Data →
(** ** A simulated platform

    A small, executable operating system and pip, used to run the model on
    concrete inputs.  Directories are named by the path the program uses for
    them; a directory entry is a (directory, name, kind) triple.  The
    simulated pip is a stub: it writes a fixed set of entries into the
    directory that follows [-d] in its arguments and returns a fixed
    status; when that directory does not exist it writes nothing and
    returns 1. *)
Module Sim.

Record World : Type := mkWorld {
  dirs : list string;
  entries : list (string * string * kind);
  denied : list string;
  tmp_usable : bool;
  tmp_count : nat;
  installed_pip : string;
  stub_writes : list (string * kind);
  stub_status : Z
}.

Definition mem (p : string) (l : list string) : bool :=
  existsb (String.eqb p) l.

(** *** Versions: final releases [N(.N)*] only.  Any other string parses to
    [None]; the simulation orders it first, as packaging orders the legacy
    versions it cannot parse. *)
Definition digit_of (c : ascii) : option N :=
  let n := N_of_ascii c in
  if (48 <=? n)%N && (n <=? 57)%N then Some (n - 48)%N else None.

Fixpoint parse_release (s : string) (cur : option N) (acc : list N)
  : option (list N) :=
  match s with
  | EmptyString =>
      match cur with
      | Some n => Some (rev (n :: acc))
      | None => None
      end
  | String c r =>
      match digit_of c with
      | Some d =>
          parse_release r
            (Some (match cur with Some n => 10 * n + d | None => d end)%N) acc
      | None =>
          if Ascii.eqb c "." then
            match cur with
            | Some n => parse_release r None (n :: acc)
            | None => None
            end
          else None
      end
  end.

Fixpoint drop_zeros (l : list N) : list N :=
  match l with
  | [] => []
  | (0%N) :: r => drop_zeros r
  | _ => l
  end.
* * *
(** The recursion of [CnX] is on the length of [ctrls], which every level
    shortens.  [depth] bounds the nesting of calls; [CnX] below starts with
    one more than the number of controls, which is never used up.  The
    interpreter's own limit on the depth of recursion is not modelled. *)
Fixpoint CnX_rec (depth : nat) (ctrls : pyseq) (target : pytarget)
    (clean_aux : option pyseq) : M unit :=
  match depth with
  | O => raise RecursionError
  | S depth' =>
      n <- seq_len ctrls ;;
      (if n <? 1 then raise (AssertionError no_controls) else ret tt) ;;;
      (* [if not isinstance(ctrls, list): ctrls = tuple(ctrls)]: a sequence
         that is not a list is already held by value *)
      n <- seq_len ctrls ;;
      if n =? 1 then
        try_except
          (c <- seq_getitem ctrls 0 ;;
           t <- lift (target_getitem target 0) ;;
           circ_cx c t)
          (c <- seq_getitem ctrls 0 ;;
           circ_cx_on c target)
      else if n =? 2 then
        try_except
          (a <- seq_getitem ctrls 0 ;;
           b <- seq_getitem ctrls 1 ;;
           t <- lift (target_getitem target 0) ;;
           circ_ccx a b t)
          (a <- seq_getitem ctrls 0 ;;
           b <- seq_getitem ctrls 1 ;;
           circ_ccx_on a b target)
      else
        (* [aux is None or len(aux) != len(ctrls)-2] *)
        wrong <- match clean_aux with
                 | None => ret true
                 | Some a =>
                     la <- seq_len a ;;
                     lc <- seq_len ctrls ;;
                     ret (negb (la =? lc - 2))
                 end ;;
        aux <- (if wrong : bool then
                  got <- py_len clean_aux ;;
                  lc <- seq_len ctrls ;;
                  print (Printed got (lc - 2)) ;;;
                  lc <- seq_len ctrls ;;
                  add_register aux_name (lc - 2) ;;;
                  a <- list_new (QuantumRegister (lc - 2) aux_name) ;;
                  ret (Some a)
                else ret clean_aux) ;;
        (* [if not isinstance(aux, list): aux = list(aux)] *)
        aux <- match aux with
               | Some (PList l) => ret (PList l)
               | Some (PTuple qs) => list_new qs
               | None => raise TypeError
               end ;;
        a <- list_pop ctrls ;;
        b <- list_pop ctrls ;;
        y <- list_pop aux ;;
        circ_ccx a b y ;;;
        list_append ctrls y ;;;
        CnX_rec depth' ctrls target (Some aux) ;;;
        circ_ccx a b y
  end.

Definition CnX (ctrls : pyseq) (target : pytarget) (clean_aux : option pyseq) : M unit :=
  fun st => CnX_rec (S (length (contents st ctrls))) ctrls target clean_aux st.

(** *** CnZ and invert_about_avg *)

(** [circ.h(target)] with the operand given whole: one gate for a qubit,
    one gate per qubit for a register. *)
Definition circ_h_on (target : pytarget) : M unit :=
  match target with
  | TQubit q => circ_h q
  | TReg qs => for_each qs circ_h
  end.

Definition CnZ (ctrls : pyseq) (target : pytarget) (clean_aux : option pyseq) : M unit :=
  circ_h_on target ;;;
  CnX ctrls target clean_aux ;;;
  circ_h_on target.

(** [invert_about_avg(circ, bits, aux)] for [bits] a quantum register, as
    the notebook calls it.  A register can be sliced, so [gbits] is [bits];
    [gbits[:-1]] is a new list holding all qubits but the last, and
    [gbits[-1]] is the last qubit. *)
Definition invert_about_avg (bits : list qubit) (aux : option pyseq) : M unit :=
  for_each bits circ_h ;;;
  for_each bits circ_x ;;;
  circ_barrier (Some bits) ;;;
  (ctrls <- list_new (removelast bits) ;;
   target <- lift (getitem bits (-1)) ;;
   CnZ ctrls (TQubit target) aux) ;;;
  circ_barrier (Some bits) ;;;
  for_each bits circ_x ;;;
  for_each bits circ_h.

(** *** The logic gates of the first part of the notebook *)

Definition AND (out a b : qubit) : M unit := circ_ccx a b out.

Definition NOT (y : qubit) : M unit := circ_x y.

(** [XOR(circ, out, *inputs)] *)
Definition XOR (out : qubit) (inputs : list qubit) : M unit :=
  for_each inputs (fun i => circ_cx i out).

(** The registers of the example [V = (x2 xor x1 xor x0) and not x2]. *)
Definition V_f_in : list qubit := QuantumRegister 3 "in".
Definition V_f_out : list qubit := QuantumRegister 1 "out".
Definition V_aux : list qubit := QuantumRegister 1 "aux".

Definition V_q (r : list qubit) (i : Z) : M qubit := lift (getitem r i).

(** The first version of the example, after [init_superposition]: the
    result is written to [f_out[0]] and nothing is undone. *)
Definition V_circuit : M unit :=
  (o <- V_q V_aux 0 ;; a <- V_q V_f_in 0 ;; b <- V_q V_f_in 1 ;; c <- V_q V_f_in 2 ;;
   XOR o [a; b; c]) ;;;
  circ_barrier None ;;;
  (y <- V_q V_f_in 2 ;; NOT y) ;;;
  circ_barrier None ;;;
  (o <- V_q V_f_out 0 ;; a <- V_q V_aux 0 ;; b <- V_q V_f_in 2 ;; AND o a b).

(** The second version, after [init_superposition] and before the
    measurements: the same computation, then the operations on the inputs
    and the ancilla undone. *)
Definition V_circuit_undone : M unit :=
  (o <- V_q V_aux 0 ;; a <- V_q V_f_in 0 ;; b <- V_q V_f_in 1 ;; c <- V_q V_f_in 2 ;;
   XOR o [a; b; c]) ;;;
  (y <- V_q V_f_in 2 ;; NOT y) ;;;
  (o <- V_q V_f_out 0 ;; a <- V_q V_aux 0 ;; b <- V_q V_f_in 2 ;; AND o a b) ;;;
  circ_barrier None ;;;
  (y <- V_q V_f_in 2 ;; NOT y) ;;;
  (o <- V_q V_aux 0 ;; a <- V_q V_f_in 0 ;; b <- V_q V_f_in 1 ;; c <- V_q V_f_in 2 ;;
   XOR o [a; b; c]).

Task requirements → As the answer, set down only the lines from the data above between the one holding "(** ** A simulated platform" and the one holding "them; a directory", inclusive, exactly as they read.

Answer for the task →
(** ** A simulated platform

    A small, executable operating system and pip, used to run the model on
    concrete inputs.  Directories are named by the path the program uses for
    them; a directory entry is a (directory, name, kind) triple.  The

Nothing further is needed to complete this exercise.